[[ Recorded data, beginning ]]

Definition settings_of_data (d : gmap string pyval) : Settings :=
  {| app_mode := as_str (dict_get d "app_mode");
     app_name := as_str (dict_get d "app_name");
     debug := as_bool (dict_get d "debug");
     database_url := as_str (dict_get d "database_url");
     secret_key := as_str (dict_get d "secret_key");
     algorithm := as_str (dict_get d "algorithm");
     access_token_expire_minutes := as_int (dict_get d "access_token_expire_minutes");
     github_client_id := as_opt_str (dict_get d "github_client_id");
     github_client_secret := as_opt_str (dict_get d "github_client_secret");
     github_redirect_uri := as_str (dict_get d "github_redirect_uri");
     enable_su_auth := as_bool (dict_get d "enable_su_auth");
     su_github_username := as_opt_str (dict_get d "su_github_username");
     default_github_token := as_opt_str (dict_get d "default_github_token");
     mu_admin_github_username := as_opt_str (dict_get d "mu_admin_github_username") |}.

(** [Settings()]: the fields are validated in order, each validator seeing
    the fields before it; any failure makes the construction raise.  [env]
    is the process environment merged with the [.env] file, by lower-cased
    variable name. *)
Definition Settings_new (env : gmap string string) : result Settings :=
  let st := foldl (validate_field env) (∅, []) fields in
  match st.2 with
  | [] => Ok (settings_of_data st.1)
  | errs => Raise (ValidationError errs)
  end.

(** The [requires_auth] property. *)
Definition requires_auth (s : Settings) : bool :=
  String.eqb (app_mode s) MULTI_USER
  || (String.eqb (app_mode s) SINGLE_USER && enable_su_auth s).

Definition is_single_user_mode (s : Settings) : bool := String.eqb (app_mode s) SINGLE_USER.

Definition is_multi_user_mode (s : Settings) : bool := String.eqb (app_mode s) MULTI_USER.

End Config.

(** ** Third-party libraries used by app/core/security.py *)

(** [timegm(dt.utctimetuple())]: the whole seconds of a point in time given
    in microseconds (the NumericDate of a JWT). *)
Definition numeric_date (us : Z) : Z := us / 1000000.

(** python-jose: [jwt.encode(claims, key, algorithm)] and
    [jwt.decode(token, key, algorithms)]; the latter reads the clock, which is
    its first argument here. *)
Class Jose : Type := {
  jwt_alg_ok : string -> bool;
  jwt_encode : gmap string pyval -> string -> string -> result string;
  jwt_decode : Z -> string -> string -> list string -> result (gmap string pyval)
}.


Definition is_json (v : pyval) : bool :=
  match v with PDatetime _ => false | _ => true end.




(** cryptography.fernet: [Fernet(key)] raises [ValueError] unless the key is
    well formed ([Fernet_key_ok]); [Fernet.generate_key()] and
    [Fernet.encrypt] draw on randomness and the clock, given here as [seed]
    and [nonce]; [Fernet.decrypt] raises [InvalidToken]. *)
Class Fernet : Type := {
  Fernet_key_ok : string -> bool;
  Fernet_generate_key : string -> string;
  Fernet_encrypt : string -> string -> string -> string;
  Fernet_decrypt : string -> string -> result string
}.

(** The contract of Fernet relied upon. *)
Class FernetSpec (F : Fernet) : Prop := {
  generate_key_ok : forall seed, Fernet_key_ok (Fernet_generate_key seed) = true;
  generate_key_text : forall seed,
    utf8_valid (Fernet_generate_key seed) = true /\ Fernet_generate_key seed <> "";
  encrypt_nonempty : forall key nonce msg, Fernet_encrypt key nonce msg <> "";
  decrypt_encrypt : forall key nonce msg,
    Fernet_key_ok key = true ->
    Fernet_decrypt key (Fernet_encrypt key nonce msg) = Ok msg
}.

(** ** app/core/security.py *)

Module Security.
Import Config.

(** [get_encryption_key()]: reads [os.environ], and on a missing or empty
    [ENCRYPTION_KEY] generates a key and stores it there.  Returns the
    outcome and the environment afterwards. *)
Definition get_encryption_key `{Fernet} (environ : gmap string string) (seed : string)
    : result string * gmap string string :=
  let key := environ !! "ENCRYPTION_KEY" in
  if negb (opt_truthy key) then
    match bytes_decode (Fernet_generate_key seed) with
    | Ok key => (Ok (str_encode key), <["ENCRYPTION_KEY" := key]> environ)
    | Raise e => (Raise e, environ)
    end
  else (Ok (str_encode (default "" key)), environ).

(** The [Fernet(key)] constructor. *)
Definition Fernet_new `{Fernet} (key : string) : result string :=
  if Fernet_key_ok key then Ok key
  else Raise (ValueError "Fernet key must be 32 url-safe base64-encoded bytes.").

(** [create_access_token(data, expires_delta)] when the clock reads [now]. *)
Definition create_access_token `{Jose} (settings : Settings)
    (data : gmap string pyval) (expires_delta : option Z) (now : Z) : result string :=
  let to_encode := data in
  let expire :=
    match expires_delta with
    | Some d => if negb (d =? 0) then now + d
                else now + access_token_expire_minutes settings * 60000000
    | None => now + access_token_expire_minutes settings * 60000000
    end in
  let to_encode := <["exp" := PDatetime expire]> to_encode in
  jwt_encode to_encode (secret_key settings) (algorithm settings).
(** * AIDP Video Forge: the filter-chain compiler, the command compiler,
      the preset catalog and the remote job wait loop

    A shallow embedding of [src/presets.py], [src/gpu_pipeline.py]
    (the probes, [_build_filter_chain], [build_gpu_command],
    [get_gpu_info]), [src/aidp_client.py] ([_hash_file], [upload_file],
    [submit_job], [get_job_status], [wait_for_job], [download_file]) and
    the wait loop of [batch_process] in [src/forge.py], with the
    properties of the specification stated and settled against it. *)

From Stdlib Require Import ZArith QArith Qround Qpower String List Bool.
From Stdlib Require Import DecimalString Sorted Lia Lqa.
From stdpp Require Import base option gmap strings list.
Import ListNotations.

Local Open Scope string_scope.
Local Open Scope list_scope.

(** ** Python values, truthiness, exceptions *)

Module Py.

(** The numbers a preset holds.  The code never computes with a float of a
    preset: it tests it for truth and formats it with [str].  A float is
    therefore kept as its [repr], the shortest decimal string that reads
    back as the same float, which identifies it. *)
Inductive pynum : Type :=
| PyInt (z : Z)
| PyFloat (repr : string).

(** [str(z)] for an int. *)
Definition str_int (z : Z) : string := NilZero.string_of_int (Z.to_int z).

[[ Recorded data, end ]]

**Problem requirements:**
Until the last line is reached, keep transcribing the data exactly.

**Solution to this exercise:**
Definition settings_of_data (d : gmap string pyval) : Settings :=
  {| app_mode := as_str (dict_get d "app_mode");
     app_name := as_str (dict_get d "app_name");
     debug := as_bool (dict_get d "debug");
     database_url := as_str (dict_get d "database_url");
     secret_key := as_str (dict_get d "secret_key");
     algorithm := as_str (dict_get d "algorithm");
     access_token_expire_minutes := as_int (dict_get d "access_token_expire_minutes");
     github_client_id := as_opt_str (dict_get d "github_client_id");
     github_client_secret := as_opt_str (dict_get d "github_client_secret");
     github_redirect_uri := as_str (dict_get d "github_redirect_uri");
     enable_su_auth := as_bool (dict_get d "enable_su_auth");
     su_github_username := as_opt_str (dict_get d "su_github_username");
     default_github_token := as_opt_str (dict_get d "default_github_token");
     mu_admin_github_username := as_opt_str (dict_get d "mu_admin_github_username") |}.

(** [Settings()]: the fields are validated in order, each validator seeing
    the fields before it; any failure makes the construction raise.  [env]
    is the process environment merged with the [.env] file, by lower-cased
    variable name. *)
Definition Settings_new (env : gmap string string) : result Settings :=
  let st := foldl (validate_field env) (∅, []) fields in
  match st.2 with
  | [] => Ok (settings_of_data st.1)
  | errs => Raise (ValidationError errs)
  end.

(** The [requires_auth] property. *)
Definition requires_auth (s : Settings) : bool :=
  String.eqb (app_mode s) MULTI_USER
  || (String.eqb (app_mode s) SINGLE_USER && enable_su_auth s).

Definition is_single_user_mode (s : Settings) : bool := String.eqb (app_mode s) SINGLE_USER.

Definition is_multi_user_mode (s : Settings) : bool := String.eqb (app_mode s) MULTI_USER.

End Config.

(** ** Third-party libraries used by app/core/security.py *)

(** [timegm(dt.utctimetuple())]: the whole seconds of a point in time given
    in microseconds (the NumericDate of a JWT). *)
Definition numeric_date (us : Z) : Z := us / 1000000.

(** python-jose: [jwt.encode(claims, key, algorithm)] and
    [jwt.decode(token, key, algorithms)]; the latter reads the clock, which is
    its first argument here. *)
Class Jose : Type := {
  jwt_alg_ok : string -> bool;
  jwt_encode : gmap string pyval -> string -> string -> result string;
  jwt_decode : Z -> string -> string -> list string -> result (gmap string pyval)
}.


Definition is_json (v : pyval) : bool :=
  match v with PDatetime _ => false | _ => true end.




(** cryptography.fernet: [Fernet(key)] raises [ValueError] unless the key is
    well formed ([Fernet_key_ok]); [Fernet.generate_key()] and
    [Fernet.encrypt] draw on randomness and the clock, given here as [seed]
    and [nonce]; [Fernet.decrypt] raises [InvalidToken]. *)
Class Fernet : Type := {
  Fernet_key_ok : string -> bool;
  Fernet_generate_key : string -> string;
  Fernet_encrypt : string -> string -> string -> string;
  Fernet_decrypt : string -> string -> result string
}.

(** The contract of Fernet relied upon. *)
Class FernetSpec (F : Fernet) : Prop := {
  generate_key_ok : forall seed, Fernet_key_ok (Fernet_generate_key seed) = true;
  generate_key_text : forall seed,
    utf8_valid (Fernet_generate_key seed) = true /\ Fernet_generate_key seed <> "";
  encrypt_nonempty : forall key nonce msg, Fernet_encrypt key nonce msg <> "";
  decrypt_encrypt : forall key nonce msg,
    Fernet_key_ok key = true ->
    Fernet_decrypt key (Fernet_encrypt key nonce msg) = Ok msg
}.

(** ** app/core/security.py *)

Module Security.
Import Config.

(** [get_encryption_key()]: reads [os.environ], and on a missing or empty
    [ENCRYPTION_KEY] generates a key and stores it there.  Returns the
    outcome and the environment afterwards. *)
Definition get_encryption_key `{Fernet} (environ : gmap string string) (seed : string)
    : result string * gmap string string :=
  let key := environ !! "ENCRYPTION_KEY" in
  if negb (opt_truthy key) then
    match bytes_decode (Fernet_generate_key seed) with
    | Ok key => (Ok (str_encode key), <["ENCRYPTION_KEY" := key]> environ)
    | Raise e => (Raise e, environ)
    end
  else (Ok (str_encode (default "" key)), environ).

(** The [Fernet(key)] constructor. *)
Definition Fernet_new `{Fernet} (key : string) : result string :=
  if Fernet_key_ok key then Ok key
  else Raise (ValueError "Fernet key must be 32 url-safe base64-encoded bytes.").

(** [create_access_token(data, expires_delta)] when the clock reads [now]. *)
Definition create_access_token `{Jose} (settings : Settings)
    (data : gmap string pyval) (expires_delta : option Z) (now : Z) : result string :=
  let to_encode := data in
  let expire :=
    match expires_delta with
    | Some d => if negb (d =? 0) then now + d
                else now + access_token_expire_minutes settings * 60000000
    | None => now + access_token_expire_minutes settings * 60000000
    end in
  let to_encode := <["exp" := PDatetime expire]> to_encode in
  jwt_encode to_encode (secret_key settings) (algorithm settings).
(** * AIDP Video Forge: the filter-chain compiler, the command compiler,
      the preset catalog and the remote job wait loop

    A shallow embedding of [src/presets.py], [src/gpu_pipeline.py]
    (the probes, [_build_filter_chain], [build_gpu_command],
    [get_gpu_info]), [src/aidp_client.py] ([_hash_file], [upload_file],
    [submit_job], [get_job_status], [wait_for_job], [download_file]) and
    the wait loop of [batch_process] in [src/forge.py], with the
    properties of the specification stated and settled against it. *)

From Stdlib Require Import ZArith QArith Qround Qpower String List Bool.
From Stdlib Require Import DecimalString Sorted Lia Lqa.
From stdpp Require Import base option gmap strings list.
Import ListNotations.

Local Open Scope string_scope.
Local Open Scope list_scope.

(** ** Python values, truthiness, exceptions *)

Module Py.

(** The numbers a preset holds.  The code never computes with a float of a
    preset: it tests it for truth and formats it with [str].  A float is
    therefore kept as its [repr], the shortest decimal string that reads
    back as the same float, which identifies it. *)
Inductive pynum : Type :=
| PyInt (z : Z)
| PyFloat (repr : string).

(** [str(z)] for an int. *)
Definition str_int (z : Z) : string := NilZero.string_of_int (Z.to_int z).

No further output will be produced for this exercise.